(** C9, amended.  A status poll answered with 200 and a body on which the
    test ['current_source' in status_data] is false (an object without the
    key, a list without that element, a string without that text) leaves
    [is_active] as it was, sets [last_status_check] to the current time and
    re-evaluates [status_check_interval] from [is_active], as a poll that
    found the field does.  On a body on which the test raises ([null], a
    boolean, a number) the poll leaves [is_active] as it was, logs the
    error and sets [last_status_check] to the current time, and leaves
    [status_check_interval] as it was. *)
Theorem poll_without_source_advances_timer
    (cfg : config) (w : world) (ct : Q) (l : locals) (r : response) (body : pyval) :
  poll_due ct l = true ->
  w_get w = Ok r -> status_code r = 200%Z -> json r = Ok body ->
  let o := status_poll cfg w ct l in
  (py_in "current_source" body = Ok false ->
     is_active (final o) = is_active l /\
     last_status_check (final o) = ct /\
     status_check_interval (final o) = (if is_active (final o) then 3 else 1#2) /\
     value o = Ok tt /\
     existsb is_status_error (trace o) = false)
  /\ (is_scalar body = true ->
      py_in "current_source" body = Raise TypeError /\
      is_active (final o) = is_active l /\
      last_status_check (final o) = ct /\
      status_check_interval (final o) = status_check_interval l /\
      value o = Ok tt /\
      In (ELog ERROR (MsgStatusError TypeError)) (trace o))
  /\ (is_scalar body = false -> exists b, py_in "current_source" body = Ok b).
Proof.
  intros Hdue Hg H200 Hj o. split; [|split].
  - intros Hin. unfold o.
    rewrite (status_poll_no_source cfg w ct l r body Hdue Hg H200 Hj Hin). cbn. auto.
  - intros Hs.
    assert (Hin : py_in "current_source" body = Raise TypeError).
    { destruct body; cbn in Hs; try discriminate Hs; reflexivity. }
    split; [exact Hin|]. unfold o.
    rewrite (status_poll_test_raises cfg w ct l r body TypeError Hdue Hg H200 Hj Hin).
    cbn. auto 10.
  - intros Hs. destruct body; cbn in Hs; try discriminate Hs; cbn; eauto.
Qed.
(** A positive integer of at most 21 digits prints as its numeral. *)
Lemma Number_toString_positive (p : positive) :
  (String.length (digits (Npos p)) <= 21)%nat ->
  Number_toString (Dec (Z.pos p) 0) = digits (Npos p).
Proof.
  intros Hlen. unfold Number_toString. rewrite (short_numeral_finite p Hlen).
  change (rounds_to_zero (Z.pos p) 0) with false.
  cbn [Z.ltb Z.compare Z.abs_N].
  pose proof (strip_trailing_zeros_spec (digits (Npos p))) as (Hs & Hz & Hl).
  destruct (strip_trailing_zeros (digits (Npos p))) as [s' z]. cbn [fst snd] in *.
  assert (H1 : (Z.of_nat (String.length s') <=? Z.of_nat (String.length s') + (0 + z)) = true)
    by (apply Z.leb_le; lia).
  assert (H2 : (Z.of_nat (String.length s') + (0 + z) <=? 21) = true)
    by (apply Z.leb_le; lia).
  rewrite H1, H2. cbn [andb append].
  replace (Z.of_nat (String.length s') + (0 + z) - Z.of_nat (String.length s')) with z by lia.
  symmetry. exact Hs.
Qed.

(** [parseInt] of a positive integer of at most 21 digits is that
    integer. *)
Lemma parseInt_positive (p : positive) :
  (String.length (digits (Npos p)) <= 21)%nat ->
  parseInt (VNum (Dec (Z.pos p) 0)) = Ok (Dec (Z.pos p) 0).
Proof.
  intros Hlen. unfold parseInt. cbn [ToString].
  rewrite (Number_toString_positive p Hlen). f_equal. apply (parseInt_numeral (Npos p)).
Qed.

Lemma digits_truthy (n : N) : truthy (VString (digits n)) = true.
Proof. unfold digits. destruct (N.to_uint n); reflexivity. Qed.

(** A word count that is a whole number is enqueued as that number: a
    positive integer of at most 15 digits sent as a JSON number, and a
    decimal numeral of at most 15 digits sent as a string.  The numeral 0
    sent as a string is accepted and enqueued as 0, although the number 0
    is turned away. *)
Theorem integer_word_count_is_kept
  (uuid : string) (q : BullMQ.Queue) (topic keywords : value) :
  truthy topic = true -> truthy keywords = true ->
  (forall p : positive,
      (String.length (digits (Npos p)) <= 15)%nat ->
      Content.generate uuid (generate_body topic keywords (int (Z.pos p))) q
        = (generation_started uuid q,
           snd (BullMQ.add q "generate"
                  (VObject [("contentId", VString uuid); ("topic", topic);
                            ("keywords", keywords); ("wordCount", int (Z.pos p))])))) /\
  (forall n : N,
      (String.length (digits n) <= 15)%nat ->
      Content.generate uuid (generate_body topic keywords (VString (digits n))) q
        = (generation_started uuid q,
           snd (BullMQ.add q "generate"
                  (VObject [("contentId", VString uuid); ("topic", topic);
                            ("keywords", keywords); ("wordCount", int (Z.of_N n))])))).
Proof.
  intros Ht Hk. unfold generate_body. split.
  - intros p Hlen. rewrite generate_by_body.
    cbn [lookup_member String.eqb Ascii.eqb Bool.eqb]. rewrite Ht, Hk.
    unfold generate_job_data, int. rewrite (parseInt_positive p); [reflexivity | lia].
  - intros n _. rewrite generate_by_body.
    cbn [lookup_member String.eqb Ascii.eqb Bool.eqb]. rewrite Ht, Hk, digits_truthy.
    unfold generate_job_data, parseInt. cbn [ToString andb].
    rewrite parseInt_numeral. reflexivity.
Qed.

Lemma integer_word_count_is_kept_witness :
  Content.generate "0b8f7a9e"
      (generate_body (VString "AI in Healthcare") (VArray [VString "care"]) (int 1500))
      Workers.contentQueue
    = (generation_started "0b8f7a9e" Workers.contentQueue,
       snd (BullMQ.add Workers.contentQueue "generate"
              (VObject [("contentId", VString "0b8f7a9e");
                        ("topic", VString "AI in Healthcare");
                        ("keywords", VArray [VString "care"]);
                        ("wordCount", int 1500)]))).
Proof.
  apply (proj1 (integer_word_count_is_kept "0b8f7a9e" Workers.contentQueue
                  (VString "AI in Healthcare") (VArray [VString "care"])
                  eq_refl eq_refl) 1500%positive).
  vm_compute. lia.
Defined.



End NumeralProperties.

(* ===================================================================== *)
(** * Further properties of the publishing worker                       *)
(* ===================================================================== *)

Module WorkerProperties.
Import JS Eff Examples MoreExamples Tactics MoreTactics Sessions ConversionProperties.

(** Whatever the job and the remote services, a publishing job makes no
    call, or the create-post call alone, or the create-post call followed
    by one update of the post just created; the update is made only for a
    truthy schedule date and only after the site answered the create-post
    call. *)
Theorem publish_calls_shape (w : World) (job : BullMQ.Job) :
  snd (Workers.runPublishJob w job) = [] \/
  (exists created, snd (Workers.runPublishJob w job) = [Http POST "/posts" created]) \/
  (exists created post postId idText scheduleDate date,
      snd (Workers.runPublishJob w job)
        = [Http POST "/posts" created;
           Http PUT ("/posts/" +:+ idText)
                (VObject [("status", VString "future"); ("date", VString date)])] /\
      getMember (BullMQ.data job) "scheduleDate" = Ok scheduleDate /\
      truthy scheduleDate = true /\
      axios w [] POST "/posts" created = Ok post /\
      getMember post "id" = Ok postId /\
      ToString postId = Ok idText /\
      toISOString w (Date_of w scheduleDate) = Ok date).
Proof.
  destruct (Workers.runPublishJob w job) as [job' calls] eqn:Hrun. cbn [snd].
  revert Hrun. run_processor. intros Hrun.
  all_steps Hrun; injection Hrun as <- <-;
    repeat match goal with
           | H : Date_from _ _ = Ok _ |- _ => apply Date_from_ok in H; subst
           end;
    first [ left; reflexivity
          | right; left; eexists; reflexivity
          | right; right; eexists _, _, _, _, _, _;
            split; [reflexivity|]; repeat split; eauto ].
Qed.

(** When the first log line has been printed and the site rejects the
    create-post call, the publishing job fails with the message of that
    rejection after this one call: the post is not scheduled and no second
    call is made, whatever the schedule date. *)
Theorem create_failure_fails_job
  (w : World) (job : BullMQ.Job)
  (content seo status scheduleDate title description : value)
  (titleText : string) (e : error) :
  publish_reads job content seo status scheduleDate title description ->
  ToString title = Ok titleText ->
  axios w [] POST "/posts" (new_post title content description status) = Throw e ->
  failed_with job (fst (Workers.runPublishJob w job)) e /\
  snd (Workers.runPublishJob w job)
    = [Http POST "/posts" (new_post title content description status)].
Proof.
  intros Hreads Hprint Hpost. unfold failed_with. run_publish Hreads.
  rewrite Hprint, Hpost. cbn. auto.
Qed.

Lemma create_failure_fails_job_witness :
  failed_with scheduled_job (fst (Workers.runPublishJob site_down scheduled_job)) status503 /\
  snd (Workers.runPublishJob site_down scheduled_job) = [Http POST "/posts" created_draft].
Proof.
  apply (create_failure_fails_job site_down scheduled_job
           (VString "<p>Hello</p>") seo_example (VString "draft") (VString iso_2030)
           (VString "AI in Healthcare")
           (VString "How machine learning changes patient care.")
           "AI in Healthcare" status503).
  - repeat split; reflexivity.
  - reflexivity.
  - reflexivity.
Defined.

(** A title that cannot be converted to a string (an object with a
    property named toString) fails the publishing job at its first log
    line, before any call is made: no post is created. *)
Theorem unprintable_title_fails_job
  (w : World) (job : BullMQ.Job)
  (content seo status scheduleDate title : value) (e : error) :
  getMember (BullMQ.data job) "content" = Ok content ->
  getMember (BullMQ.data job) "seo" = Ok seo ->
  getMember (BullMQ.data job) "status" = Ok status ->
  getMember (BullMQ.data job) "scheduleDate" = Ok scheduleDate ->
  getMember seo "title" = Ok title ->
  ToString title = Throw e ->
  failed_with job (fst (Workers.runPublishJob w job)) e /\
  snd (Workers.runPublishJob w job) = [].
Proof.
  intros Hc Hs Hst Hsd Ht Hprint. unfold failed_with. run_processor.
  rewrite Hc, Hs, Hst, Hsd, Ht, Hprint. cbn. auto.
Qed.

Lemma unprintable_title_fails_job_witness :
  failed_with unprintable_job
    (fst (Workers.runPublishJob site_ok unprintable_job)) cannot_convert /\
  snd (Workers.runPublishJob site_ok unprintable_job) = [].
Proof.
  apply (unprintable_title_fails_job site_ok unprintable_job
           (VString "<p>Hello</p>")
           (VObject [("title", VObject [("toString", int 1)])])
           (VString "draft") VUndefined
           (VObject [("toString", int 1)]) cannot_convert); reflexivity.
Defined.

(** A truthy schedule date that [new Date] makes an Invalid Date of costs
    the job after the post was created: once the post id is in the address
    of the update, [toISOString] throws before the update is sent, so the
    only call is the create-post call, and the job fails with the reason
    Invalid time value. *)
Theorem invalid_schedule_date_fails_job
  (w : World) (job : BullMQ.Job)
  (content seo status scheduleDate title description post postId : value)
  (titleText idText : string) :
  publish_reads job content seo status scheduleDate title description ->
  ToString title = Ok titleText ->
  truthy scheduleDate = true ->
  Date_from w scheduleDate = Ok None ->
  axios w [] POST "/posts" (new_post title content description status) = Ok post ->
  getMember post "id" = Ok postId ->
  ToString postId = Ok idText ->
  failed_with job (fst (Workers.runPublishJob w job)) (RangeError "Invalid time value") /\
  snd (Workers.runPublishJob w job)
    = [Http POST "/posts" (new_post title content description status)].
Proof.
  intros Hreads Hprint Htr Hdate Hpost Hid Hidt. unfold failed_with.
  run_publish Hreads.
  rewrite Hprint, Hpost. cbn. rewrite Htr, Hid. cbn. rewrite Hdate. cbn.
  rewrite Hidt. cbn. auto.
Qed.

Lemma invalid_schedule_date_fails_job_witness :
  failed_with badly_scheduled_job
    (fst (Workers.runPublishJob site_ok badly_scheduled_job))
    (RangeError "Invalid time value") /\
  snd (Workers.runPublishJob site_ok badly_scheduled_job)
    = [Http POST "/posts" created_draft].
Proof.
  apply (invalid_schedule_date_fails_job site_ok badly_scheduled_job
           (VString "<p>Hello</p>") seo_example (VString "draft") (VString "next week")
           (VString "AI in Healthcare")
           (VString "How machine learning changes patient care.") post42 (int 42)
           "AI in Healthcare" "42").
  - repeat split; reflexivity.
  - reflexivity.
  - reflexivity.
  - reflexivity.
  - reflexivity.
  - reflexivity.
  - reflexivity.
Defined.
(** * Time: the clock and the answers still awaited *)

Lemma clock_after_ipv4 (resolver : DNSResolver) (h : Host.t) (w : World) :
  clock (world_after_ipv4 resolver h w) = (clock w + 1)%Z.
Proof.
  unfold world_after_ipv4. now destruct (lookup resolver (Host.name h) A).
Qed.

Lemma clock_after_ipv6 (resolver : DNSResolver) (h : Host.t) (w : World) :
  clock (world_after_ipv6 resolver h w) = (clock w + 1)%Z.
Proof.
  unfold world_after_ipv6. now destruct (lookup resolver (Host.name h) AAAA).
Qed.

Lemma clock_after_host (resolver : DNSResolver) (h : Host.t) (w : World) :
  clock (world_after_host resolver h w) = (clock w + 2)%Z.
Proof.
  unfold world_after_host. rewrite clock_after_ipv6, clock_after_ipv4. lia.
Qed.

Lemma clock_after_hosts (resolver : DNSResolver) (hs : list Host.t) (w : World) :
  clock (fold_left (fun w h => world_after_host resolver h w) hs w)
  = (clock w + 2 * Z.of_nat (length hs))%Z.
Proof.
  revert w. induction hs as [|h hs IH]; intros w; cbn [fold_left length]; [lia|].
  rewrite IH, clock_after_host. lia.
Qed.

Lemma fold_left_flat_map {X Y} (g : World -> Y -> World) (k : X -> list Y)
    (xs : list X) (w : World) :
  fold_left g (flat_map k xs) w = fold_left (fun w x => fold_left g (k x) w) xs w.
Proof.
  revert w. induction xs as [|x xs IH]; intros w; cbn [flat_map fold_left];
    [reflexivity|].
  rewrite fold_left_app. apply IH.
Qed.

Lemma fold_left_map {X Y} (g : World -> Y -> World) (k : X -> Y) (xs : list X)
    (w : World) :
  fold_left g (map k xs) w = fold_left (fun w x => g w (k x)) xs w.
Proof.
  revert w. induction xs as [|x xs IH]; intros w; cbn [map fold_left];
    [reflexivity | apply IH].
Qed.

Lemma fold_left_ext {X} (g1 g2 : World -> X -> World) (xs : list X) (w : World) :
  (forall w x, g1 w x = g2 w x) -> fold_left g1 xs w = fold_left g2 xs w.
Proof.
  intros Hg. revert w. induction xs as [|x xs IH]; intros w; cbn [fold_left];
    [reflexivity|].
  now rewrite Hg, IH.
Qed.

(** The world that the gather of [resolve_all] leaves is the one that the
    [Host.resolve] tasks of the hosts of the tree leave, run in the order of
    the tree. *)
Lemma world_after_source_hosts (resolver : DNSResolver) (s : Source.t) (w : World) :
  world_after_source resolver s w
  = fold_left (fun w h => world_after_host resolver h w) (all_hosts s) w.
Proof.
  unfold world_after_source, fold_values, all_hosts, Source.all_entities, dict_values.
  rewrite !fold_left_flat_map, fold_left_map.
  apply fold_left_ext. intros w0 [code c]; cbn [snd].
  unfold world_after_country, fold_values.
  rewrite fold_left_flat_map, fold_left_map.
  apply fold_left_ext. intros w1 [tag cat]; cbn [snd].
  unfold world_after_category.
  apply fold_left_ext. intros w2 e. reflexivity.
Qed.

Lemma clock_after_source (resolver : DNSResolver) (s : Source.t) (w : World) :
  clock (world_after_source resolver s w)
  = (clock w + 2 * Z.of_nat (length (all_hosts s)))%Z.
Proof.
  rewrite world_after_source_hosts. apply clock_after_hosts.
Qed.

Lemma task_step_clock (resolver : DNSResolver) (t : task) (w : World) :
  (clock (snd (task_step resolver t w)) + task_awaits (fst (task_step resolver t w))
   = clock w + task_awaits t)%Z.
Proof.
  destruct t as [h [| |]]; unfold task_step, task_awaits; cbn [fst snd].
  - rewrite Host_resolve_ipv4_closed; cbn [fst snd]. rewrite clock_after_ipv4. lia.
  - rewrite Host_resolve_ipv6_closed; cbn [fst snd]. rewrite clock_after_ipv6. lia.
  - reflexivity.
Qed.

Lemma pool_awaits_cons (t : task) (pool : list task) :
  pool_awaits (t :: pool) = (task_awaits t + pool_awaits pool)%Z.
Proof. reflexivity. Qed.

Lemma step_at_clock (resolver : DNSResolver) (i : nat) (pool : list task) (w : World) :
  (clock (snd (step_at resolver i pool w)) + pool_awaits (fst (step_at resolver i pool w))
   = clock w + pool_awaits pool)%Z.
Proof.
  revert i. induction pool as [|t rest IH]; intros i; cbn [step_at].
  - destruct i; reflexivity.
  - destruct i as [|j]; cbn [step_at].
    + pose proof (task_step_clock resolver t w) as Hc.
      destruct (task_step resolver t w) as [t' w1].
      cbn [fst snd] in *. rewrite !pool_awaits_cons. lia.
    + specialize (IH j).
      destruct (step_at resolver j rest w) as [rest' w1].
      cbn [fst snd] in *. rewrite !pool_awaits_cons. lia.
Qed.

Lemma run_schedule_clock (resolver : DNSResolver) (schedule : list nat)
    (pool : list task) (w : World) :
  (clock (snd (run_schedule resolver schedule pool w))
   + pool_awaits (fst (run_schedule resolver schedule pool w))
   = clock w + pool_awaits pool)%Z.
Proof.
  revert pool w. induction schedule as [|i rest IH]; intros pool w; cbn [run_schedule].
  - reflexivity.
  - pose proof (step_at_clock resolver i pool w) as Hc.
    destruct (step_at resolver i pool w) as [pool1 w1]; cbn [fst snd] in *.
    specialize (IH pool1 w1). lia.
Qed.

Lemma pool_awaits_spawn (hs : list Host.t) :
  pool_awaits (spawn hs) = (2 * Z.of_nat (length hs))%Z.
Proof.
  induction hs as [|h hs IH]; [reflexivity|].
  unfold spawn in *. cbn [map length]. rewrite pool_awaits_cons, IH.
  unfold task_awaits; cbn [snd]. lia.
Qed.

Lemma pool_awaits_returned (pool : list task) :
  (0 <= pool_awaits pool)%Z
  /\ (pool_awaits pool = 0%Z <-> forallb returned pool = true).
Proof.
  induction pool as [|[h p] rest [Hpos Hiff]].
  - split; [reflexivity | split; reflexivity].
  - rewrite pool_awaits_cons. cbn [forallb].
    unfold task_awaits, returned; cbn [snd].
    destruct p; cbn [andb].
    + split; [lia | split; [lia | discriminate]].
    + split; [lia | split; [lia | discriminate]].
    + rewrite <- Hiff. split; [lia | split; lia].
Qed.

(** C5. [Source.resolve_all] returns normally. Its gather of the entity
    tasks ends in a state where [last_resolved] is still what it was and
    every entity of the tree (every country, every category, in place and in
    order) is the resolved form of the entity that stood there, with each of
    its host flags and its readiness definite; [resolve_all] then ends in
    that very state with [last_resolved] set to the time read from the clock
    after the gather, a non-null value. That time is the one at which the
    last answer of the gather arrived, two answers per host of the tree
    after the call: in whatever order the answers arrive, the clock reads
    it exactly when every [Host.resolve] task has returned, and reads less
    as long as a task awaits an answer. *)
Theorem Source_resolve_all_complete :
  forall (resolver : DNSResolver) (s : Source.t) (w : World),
    exists s1 w',
      Source.resolve_entities resolver (s, w) = (Ok tt, (s1, w')) /\
      Source.last_resolved s1 = Source.last_resolved s /\
      dict_keys (Source.countries_data s1) = dict_keys (Source.countries_data s) /\
      Source.all_entities s1 = map (entity_after resolver) (Source.all_entities s) /\
      Forall (fun e => entity_resolved e = true) (Source.all_entities s1) /\
      Source.resolve_all resolver (s, w)
      = (Ok tt, (Source.set_last_resolved (Some (clock w')) s1, w')) /\
      Source.last_resolved (Source.set_last_resolved (Some (clock w')) s1) <> None /\
      Source.all_entities (Source.set_last_resolved (Some (clock w')) s1)
      = Source.all_entities s1 /\
      clock w' = (clock w + 2 * Z.of_nat (length (all_hosts s)))%Z /\
      forall schedule : list nat,
        let running := run_schedule resolver schedule (spawn (all_hosts s)) w in
        (clock (snd running) <= clock w')%Z /\
        (clock (snd running) = clock w' <-> forallb returned (fst running) = true).
Proof.
  intros resolver s w.
  exists (source_after resolver s), (world_after_source resolver s w).
  split; [apply Source_resolve_entities_closed|].
  split; [reflexivity|].
  split.
  { unfold source_after, dict_keys, map_values;
      cbn [Source.countries_data Source.set_countries_data].
    rewrite map_map. reflexivity. }
  split; [apply all_entities_source_after|].
  split.
  { rewrite all_entities_source_after. apply Forall_forall. intros e Hin.
    apply in_map_iff in Hin. destruct Hin as (e0 & <- & _).
    apply entity_after_resolved. }
  split.
  { unfold Source.resolve_all, bind.
    rewrite Source_resolve_entities_closed. reflexivity. }
  split; [discriminate|].
  split; [reflexivity|].
  split; [apply clock_after_source|].
  intros schedule running.
  pose proof (run_schedule_clock resolver schedule (spawn (all_hosts s)) w) as Hc.
  fold running in Hc. rewrite pool_awaits_spawn in Hc.
  destruct (pool_awaits_returned (fst running)) as [Hpos Hiff].
  rewrite clock_after_source, <- Hiff.
  split; [lia | split; lia].
Qed.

Aim of the task:
State the number of lines in the material holding the word "changes". Add nothing else.

Your response:
2